--- RECORDS FOR THE TASK Enclosed Below ---

(* ===== verification/Types.v ===== *)
(** * CIL types and constants (cilly/src/ir/tpe/, cst.rs, hashable.rs, fnsig.rs, field.rs)

    The scalar kinds [Int], [Float] and [SIMDVector], the interned [Type] ([Ty.t] here), the
    constants, and the small descriptor records.  A Rust string is the [string] of its UTF-8
    bytes; a float constant is its bit pattern, as [HashableF32]/[HashableF64] compare it. *)

From S2P Require Import Prelude Interner.
From Stdlib Require Import Floats.SpecFloat.

(** ** Integers (tpe/int.rs) *)
Module Int.
Inductive t : Set :=
| U8 | U16 | U32 | U64 | U128 | USize
| I8 | I16 | I32 | I64 | I128 | ISize.

#[global] Instance eq_dec : EqDecision t.
Proof. solve_decision. Defined.

Definition as_unsigned (self : t) : t :=
  match self with
  | I8 | U8 => U8
  | I16 | U16 => U16
  | I32 | U32 => U32
  | I64 | U64 => U64
  | I128 | U128 => U128
  | ISize | USize => USize
  end.

Definition as_signed (self : t) : t :=
  match self with
  | I8 | U8 => I8
  | I16 | U16 => I16
  | I32 | U32 => I32
  | I64 | U64 => I64
  | I128 | U128 => I128
  | ISize | USize => ISize
  end.

Definition from_size_sign {E} (size : Z) (sign : bool) : outcome E t :=
  res ← (match size with
         | 1 => Ok U8
         | 2 => Ok U16
         | 4 => Ok U32
         | 8 => Ok U64
         | 16 => Ok U128
         | _ => Panic
         end);
  Ok (if sign then as_signed res else res).

Definition name (self : t) : string :=
  match self with
  | U8 => "u8" | U16 => "u16" | U32 => "u32" | U64 => "u64" | U128 => "u128" | USize => "usize"
  | I8 => "i8" | I16 => "i16" | I32 => "i32" | I64 => "i64" | I128 => "i128" | ISize => "isize"
  end.

Definition is_signed (self : t) : bool :=
  match self with
  | U8 | U16 | U32 | U64 | U128 | USize => false
  | I8 | I16 | I32 | I64 | I128 | ISize => true
  end.

(** Size in bytes; [None] for the pointer-sized integers. *)
Definition size (self : t) : option Z :=
  match self with
  | U8 | I8 => Some 1
  | U16 | I16 => Some 2
  | U32 | I32 => Some 4
  | U64 | I64 => Some 8
  | U128 | I128 => Some 16
  | USize | ISize => None
  end.

Definition bits (self : t) : option Z := (fun size => size * 8) <$> size self.

Definition promoted {E} (self : t) : outcome E (option t) :=
  if bool_decide (size self = Some 128) then Ok None
  else
    r ← from_size_sign (default 8 (size self) * 2) (is_signed self);
    Ok (Some r).
End Int.

(** ** Floats (tpe/float.rs) *)
Module Float.
Inductive t : Set := F16 | F32 | F64 | F128.

#[global] Instance eq_dec : EqDecision t.
Proof. solve_decision. Defined.

Definition size (self : t) : Z :=
  match self with F16 => 2 | F32 => 4 | F64 => 8 | F128 => 16 end.

Definition bits (self : t) : Z := size self * 8.

Definition name (self : t) : string :=
  match self with F16 => "f16" | F32 => "f32" | F64 => "f64" | F128 => "f128" end.
End Float.

(** ** SIMD vectors (tpe/simd.rs) *)
Module Simd.
Inductive elem : Set := EInt (int : Int.t) | EFloat (float : Float.t).

#[global] Instance elem_eq_dec : EqDecision elem.
Proof. solve_decision. Defined.

Definition elem_bits (self : elem) : Z :=
  match self with
  | EInt int => default 64 (Int.bits int)
  | EFloat float => Float.bits float
  end.

Record vector : Set := mk_vector { v_elem : elem; v_count : Z }.

#[global] Instance vector_eq_dec : EqDecision vector.
Proof. solve_decision. Defined.

(** [SIMDVector::bits]: a [u16] product of two [u8]s. *)
Definition bits (self : vector) : Z := elem_bits (v_elem self) * v_count self.

(** [SIMDVector::new]: asserts one of the four supported widths. *)
Definition new {E} (e : elem) (count : Z) : outcome E vector :=
  let res := {| v_elem := e; v_count := count |} in
  if bool_decide (bits res = 64 \/ bits res = 128 \/ bits res = 256 \/ bits res = 512)
  then Ok res else Panic.

Definition name (self : vector) : string :=
  match v_elem self with
  | EInt e => "simd" +:+ Int.name e +:+ "_" +:+ pretty (v_count self)
  | EFloat e => "simd" +:+ Float.name e +:+ "_" +:+ pretty (v_count self)
  end.
End Simd.

(** ** Types (tpe/mod.rs) *)
Module Generic.
Inductive kind : Set := MethodGeneric | CallGeneric | TypeGeneric.

#[global] Instance kind_eq_dec : EqDecision kind.
Proof. solve_decision. Defined.
End Generic.

Module Ty.
(** [dims] is the [NonZeroU8] rank of an array. *)
Inductive t : Set :=
| Ptr (inner : Interned KType)
| Ref (inner : Interned KType)
| Int (int : Int.t)
| ClassRef (class : Interned KClassRef)
| Float (float : Float.t)
| PlatformString
| PlatformChar
| PlatformGeneric (idx : Z) (kind : Generic.kind)
| PlatformObject
| Bool
| Void
| PlatformArray (elem : Interned KType) (dims : Z)
| FnPtr (sig : Interned KSig)
| SIMDVector (vec : Simd.vector).

#[global] Instance eq_dec : EqDecision t.
Proof. solve_decision. Defined.

Definition as_class_ref (self : t) : option (Interned KClassRef) :=
  match self with ClassRef v => Some v | _ => None end.

Definition pointed_to (self : t) : option (Interned KType) :=
  match self with Ptr type_idx | Ref type_idx => Some type_idx | _ => None end.

Definition as_int (self : t) : option Int.t :=
  match self with Int v => Some v | _ => None end.

Definition as_simdvector (self : t) : option Simd.vector :=
  match self with SIMDVector v => Some v | _ => None end.

Definition is_ptr (self : t) : bool :=
  match self with Ptr _ => true | _ => false end.

(** [From<SIMDElem> for Type] and its partial inverse. *)
Definition of_simd_elem (e : Simd.elem) : t :=
  match e with Simd.EInt int => Int int | Simd.EFloat float => Float float end.

Definition try_simd_elem (self : t) : option Simd.elem :=
  match self with
  | Int int => Some (Simd.EInt int)
  | Float float => Some (Simd.EFloat float)
  | _ => None
  end.
End Ty.

(** ** Descriptor records (fnsig.rs, field.rs, class.rs, method.rs) *)

Record FnSig : Set := mk_FnSig { inputs : list Ty.t; output : Ty.t }.

Definition sig_iter_types (self : FnSig) : list Ty.t := inputs self ++ [output self].

Record FieldDesc : Set := mk_FieldDesc {
  field_owner : Interned KClassRef; field_name : Interned KString; field_tpe : Ty.t }.

Record StaticFieldDesc : Set := mk_StaticFieldDesc {
  static_owner : Interned KClassRef; static_name : Interned KString; static_tpe : Ty.t }.

Record ClassRef : Set := mk_ClassRef {
  cr_name : Interned KString;
  cr_asm : option (Interned KString);
  cr_is_valuetype : bool;
  cr_generics : list Ty.t }.

Module MethodKind.
Inductive t : Set := Static | Instance | Virtual | Constructor.
#[global] Instance eq_dec : EqDecision t.
Proof. solve_decision. Defined.
End MethodKind.

Record MethodRef : Set := mk_MethodRef {
  mr_class : Interned KClassRef;
  mr_name : Interned KString;
  mr_sig : Interned KSig;
  mr_kind : MethodKind.t;
  mr_generics : list Ty.t }.

#[export] Instance FnSig_eq_dec : EqDecision FnSig.
Proof. solve_decision. Defined.
#[export] Instance FieldDesc_eq_dec : EqDecision FieldDesc.
Proof. solve_decision. Defined.
#[export] Instance StaticFieldDesc_eq_dec : EqDecision StaticFieldDesc.
Proof. solve_decision. Defined.
#[export] Instance ClassRef_eq_dec : EqDecision ClassRef.
Proof. solve_decision. Defined.
#[export] Instance MethodRef_eq_dec : EqDecision MethodRef.
Proof. solve_decision. Defined.

(** ** IEEE bit patterns (hashable.rs) *)

(** A [HashableF32]/[HashableF64] is its [to_bits] word: [PartialEq] and [Hash] both use it. *)

(** The number a pattern with [mw] mantissa bits and [ew] exponent bits denotes. *)
Definition float_of_bits (mw ew : Z) (bits : Z) : spec_float :=
  let sign := Z.testbit bits (mw + ew) in
  let m := bits mod 2 ^ mw in
  let e := (bits / 2 ^ mw) mod 2 ^ ew in
  let bias := 2 ^ (ew - 1) - 1 in
  if e =? 2 ^ ew - 1 then
    if m =? 0 then S754_infinity sign else S754_nan
  else if e =? 0 then
    match m with
    | Z0 => S754_zero sign
    | Zpos p => S754_finite sign p (1 - bias - mw)
    | Zneg _ => S754_nan
    end
  else
    match m + 2 ^ mw with
    | Zpos p => S754_finite sign p (e - bias - mw)
    | _ => S754_nan
    end.

Definition f32_of_bits : Z -> spec_float := float_of_bits 23 8.
Definition f64_of_bits : Z -> spec_float := float_of_bits 52 11.

(** [f64::from]: exact for every [f32]. *)
Definition f64_from_f32 (x : spec_float) : spec_float :=
  match x with
  | S754_finite s m e => binary_normalize 53 1024 (cond_Zopp s (Zpos m)) e s
  | _ => x
  end.

(** ** Constants (cst.rs) *)
Module Const.
Inductive t : Set :=
| I8 (v : Z) | I16 (v : Z) | I32 (v : Z) | I64 (v : Z) | I128 (v : Z) | ISize (v : Z)
| U8 (v : Z) | U16 (v : Z) | U32 (v : Z) | U64 (v : Z) | U128 (v : Z) | USize (v : Z)
| PlatformString (s : Interned KString)
| Bool (b : bool)
| F32 (bits : Z)
| F64 (bits : Z)
| Null (class : Interned KClassRef)
| ByteBuffer (data : Interned KBuffer) (tpe : Interned KType).

#[global] Instance eq_dec : EqDecision t.
Proof. solve_decision. Defined.

Definition get_type (self : t) : Ty.t :=
  match self with
  | ByteBuffer _ tpe => Ty.Ptr tpe
  | I8 _ => Ty.Int Int.I8
  | I16 _ => Ty.Int Int.I16
  | I32 _ => Ty.Int Int.I32
  | I64 _ => Ty.Int Int.I64
  | I128 _ => Ty.Int Int.I128
  | ISize _ => Ty.Int Int.ISize
  | U8 _ => Ty.Int Int.U8
  | U16 _ => Ty.Int Int.U16
  | U32 _ => Ty.Int Int.U32
  | U64 _ => Ty.Int Int.U64
  | USize _ => Ty.Int Int.USize
  | U128 _ => Ty.Int Int.U128
  | PlatformString _ => Ty.PlatformString
  | Bool _ => Ty.Bool
  | F32 _ => Ty.Float Float.F32
  | F64 _ => Ty.Float Float.F64
  | Null tpe => Ty.ClassRef tpe
  end.

Definition is_zero (self : t) : bool :=
  match self with
  | ByteBuffer _ _ | PlatformString _ | Bool _ => false
  | I8 val | I16 val | I32 val | I64 val | ISize val | I128 val => val =? 0
  | U8 val | U16 val | U32 val | U64 val | USize val | U128 val => val =? 0
  | F32 val => SFeqb (f32_of_bits val) (S754_zero false)
  | F64 val => SFeqb (f64_of_bits val) (S754_zero false)
  | Null _ => true
  end.

Definition is_one (self : t) : bool :=
  match self with
  | ByteBuffer _ _ | PlatformString _ | Bool _ => false
  | I8 val | I16 val | I32 val | I64 val | ISize val | I128 val => val =? 1
  | U8 val | U16 val | U32 val | U64 val | USize val | U128 val => val =? 1
  | F32 val => SFeqb (f32_of_bits val) (f32_of_bits 0x3F800000)
  | F64 val => SFeqb (f64_of_bits val) (f64_of_bits 0x3FF0000000000000)
  | Null _ => true
  end.

(** The machine range of each integer constant and float word: what a Rust [Const] can hold. *)
Definition valid (self : t) : Prop :=
  match self with
  | I8 v => in_s 8 v | I16 v => in_s 16 v | I32 v => in_s 32 v
  | I64 v | ISize v => in_s 64 v | I128 v => in_s 128 v
  | U8 v => in_u 8 v | U16 v => in_u 16 v | U32 v => in_u 32 v
  | U64 v | USize v => in_u 64 v | U128 v => in_u 128 v
  | F32 b => in_u 32 b | F64 b => in_u 64 b
  | PlatformString _ | Bool _ | Null _ | ByteBuffer _ _ => True
  end.
End Const.

(** [Int::zero], [Int::from_bytes] and [Float::zero] build constants. *)
Definition int_zero (self : Int.t) : Const.t :=
  match self with
  | Int.U8 => Const.U8 0 | Int.U16 => Const.U16 0 | Int.U32 => Const.U32 0
  | Int.U64 => Const.U64 0 | Int.U128 => Const.U128 0 | Int.USize => Const.USize 0
  | Int.I8 => Const.I8 0 | Int.I16 => Const.I16 0 | Int.I32 => Const.I32 0
  | Int.I64 => Const.I64 0 | Int.I128 => Const.I128 0 | Int.ISize => Const.ISize 0
  end.

Definition float_zero {E} (self : Float.t) : outcome E Const.t :=
  match self with
  | Float.F16 => Panic
  | Float.F32 => Ok (Const.F32 0)
  | Float.F64 => Ok (Const.F64 0)
  | Float.F128 => Panic
  end.

(** [usize::next_power_of_two] (of a length, so no overflow) and [is_power_of_two]. *)
Definition next_power_of_two (n : Z) : Z := if n <=? 1 then 1 else 2 ^ Z.log2_up n.
Definition is_power_of_two (n : Z) : bool := (1 <=? n) && (2 ^ Z.log2 n =? n).

(** [from_ne_bytes(bytes.try_into().unwrap())] on the little-endian target. *)
Definition from_ne_bytes {E} (width : nat) (bytes : list Z) : outcome E Z :=
  if bool_decide (length bytes = width) then Ok (le_int bytes) else Panic.

Definition int_from_bytes {E} (self : Int.t) (bytes : list Z) : outcome E Const.t :=
  let len := Z.of_nat (length bytes) in
  let bytes :=
    if is_power_of_two len then bytes
    else bytes ++ replicate (Z.to_nat (next_power_of_two len - len)) 0 in
  match self with
  | Int.U8 => v ← from_ne_bytes 1 bytes; Ok (Const.U8 v)
  | Int.U16 => v ← from_ne_bytes 2 bytes; Ok (Const.U16 v)
  | Int.U32 => v ← from_ne_bytes 4 bytes; Ok (Const.U32 v)
  | Int.U64 => v ← from_ne_bytes 8 bytes; Ok (Const.U64 v)
  | Int.U128 => v ← from_ne_bytes 16 bytes; Ok (Const.U128 v)
  | Int.USize | Int.I8 | Int.I16 | Int.I32 | Int.I64 | Int.I128 | Int.ISize => Panic
  end.
Definition set_valuetype d b auth := cls d b auth (cd_extends d) (cd_implements d)
  (cd_is_interface d) (cd_events d) (cd_generic_names d) (cd_properties d) (cd_custom_attributes d)
  (cd_field_custom_attributes d) (cd_enum_def d) (cd_fixed_array_layout d).
Definition set_extends d e := cls d (cd_is_valuetype d) (cd_is_valuetype_authoritative d) e
  (cd_implements d) (cd_is_interface d) (cd_events d) (cd_generic_names d) (cd_properties d)
  (cd_custom_attributes d) (cd_field_custom_attributes d) (cd_enum_def d) (cd_fixed_array_layout d).
Definition set_implements d l := cls d (cd_is_valuetype d) (cd_is_valuetype_authoritative d)
  (cd_extends d) l (cd_is_interface d) (cd_events d) (cd_generic_names d) (cd_properties d)
  (cd_custom_attributes d) (cd_field_custom_attributes d) (cd_enum_def d) (cd_fixed_array_layout d).
Definition set_interface d b := cls d (cd_is_valuetype d) (cd_is_valuetype_authoritative d)
  (cd_extends d) (cd_implements d) b (cd_events d) (cd_generic_names d) (cd_properties d)
  (cd_custom_attributes d) (cd_field_custom_attributes d) (cd_enum_def d) (cd_fixed_array_layout d).
Definition set_events d l := cls d (cd_is_valuetype d) (cd_is_valuetype_authoritative d)
  (cd_extends d) (cd_implements d) (cd_is_interface d) l (cd_generic_names d) (cd_properties d)
  (cd_custom_attributes d) (cd_field_custom_attributes d) (cd_enum_def d) (cd_fixed_array_layout d).
Definition set_generic_names d l := cls d (cd_is_valuetype d) (cd_is_valuetype_authoritative d)
  (cd_extends d) (cd_implements d) (cd_is_interface d) (cd_events d) l (cd_properties d)
  (cd_custom_attributes d) (cd_field_custom_attributes d) (cd_enum_def d) (cd_fixed_array_layout d).
Definition set_properties d l := cls d (cd_is_valuetype d) (cd_is_valuetype_authoritative d)
  (cd_extends d) (cd_implements d) (cd_is_interface d) (cd_events d) (cd_generic_names d) l
  (cd_custom_attributes d) (cd_field_custom_attributes d) (cd_enum_def d) (cd_fixed_array_layout d).
Definition set_custom_attributes d l := cls d (cd_is_valuetype d) (cd_is_valuetype_authoritative d)
  (cd_extends d) (cd_implements d) (cd_is_interface d) (cd_events d) (cd_generic_names d)
  (cd_properties d) l (cd_field_custom_attributes d) (cd_enum_def d) (cd_fixed_array_layout d).
Definition set_field_custom_attributes d l := cls d (cd_is_valuetype d)
  (cd_is_valuetype_authoritative d) (cd_extends d) (cd_implements d) (cd_is_interface d)
  (cd_events d) (cd_generic_names d) (cd_properties d) (cd_custom_attributes d) l (cd_enum_def d)
  (cd_fixed_array_layout d).
Definition put_enum_def d e := cls d (cd_is_valuetype d) (cd_is_valuetype_authoritative d)
  (cd_extends d) (cd_implements d) (cd_is_interface d) (cd_events d) (cd_generic_names d)
  (cd_properties d) (cd_custom_attributes d) (cd_field_custom_attributes d) e
  (cd_fixed_array_layout d).
Definition put_fixed_array_layout d l := cls d (cd_is_valuetype d) (cd_is_valuetype_authoritative d)
  (cd_extends d) (cd_implements d) (cd_is_interface d) (cd_events d) (cd_generic_names d)
  (cd_properties d) (cd_custom_attributes d) (cd_field_custom_attributes d) (cd_enum_def d) l.
End setters.
(** C18: a verified body has a materialization: its regions are turned into handlers, on exactly the
    protected blocks, without a panic, unless the arena has no root id left. *)
Theorem verified_regions_materialize fuel blocks cleanup regions locals asm :
  verify_exception_regions asm (RegionBody blocks cleanup regions locals) = Ok tt ->
  (length cleanup < fuel)%nat ->
  wp (E := E) (materialize_regions fuel blocks cleanup regions) (fun blocks' s => extends asm s /\
    Forall2 (fun b b' => block_id b' = block_id b /\
      ((block_id b ∈ map protected regions) -> is_Some (handler b')) /\
      ((block_id b ∉ map protected regions) -> b' = b)) blocks blocks') asm.
Proof.
  intros [Hn _ _ Hp Ho Hb Hc]%verify_ok Hf.
  destruct (regions_map_ok regions ∅ Ho) as (m & Hm & Hspec); [by intros; apply lookup_empty|].
  assert (Hdom : forall id, id ∈ map protected regions <-> is_Some (m !! id)).
  { intros id. rewrite list_elem_of_fmap. split.
    - intros (r & -> & Hr). exists (handler_entry r). apply Hspec. right. by exists r.
    - intros [e [He|(r & ? & <- & _)]%Hspec]; [by rewrite lookup_empty in He|by exists r]. }
  unfold materialize_regions. apply wp_bind. eapply wp_lift; [exact Hm|]. apply wp_bind.
  eapply wp_mono; [apply (wp_protected fuel cleanup blocks m (map block_id blocks)); try done|].
  - eapply list.Forall_impl; [exact Hb|]. by intros ? [].
  - eapply list.Forall_impl; [exact Hc|]. by intros ? [].
  - intros id e [He|(r & Hr & <- & <-)]%Hspec; [by rewrite lookup_empty in He|by apply Hp].
  - intros [m' bs] s (Hs & Hm' & Hall). cbn [fst snd] in *. rewrite bool_decide_true by done.
    apply wp_ret. split; [done|]. eapply list.Forall2_impl; [exact Hall|]. clear - Hdom.
    intros b b' [Hid Hb]. split; [done|]. case_bool_decide as Hs.
    + split; [done|]. intros Hno. by apply Hdom in Hs.
    + split; [|done]. intros Hin%Hdom. done.
Qed.
End materialization.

--- End of Enclosed RECORDS FOR THE TASK ---

### WORK ITEM
Scan the entries for the word "MethodRef". Report each line that has it.

### ANSWER TO THIS EXERCISE
Record MethodRef : Set := mk_MethodRef {
#[export] Instance MethodRef_eq_dec : EqDecision MethodRef.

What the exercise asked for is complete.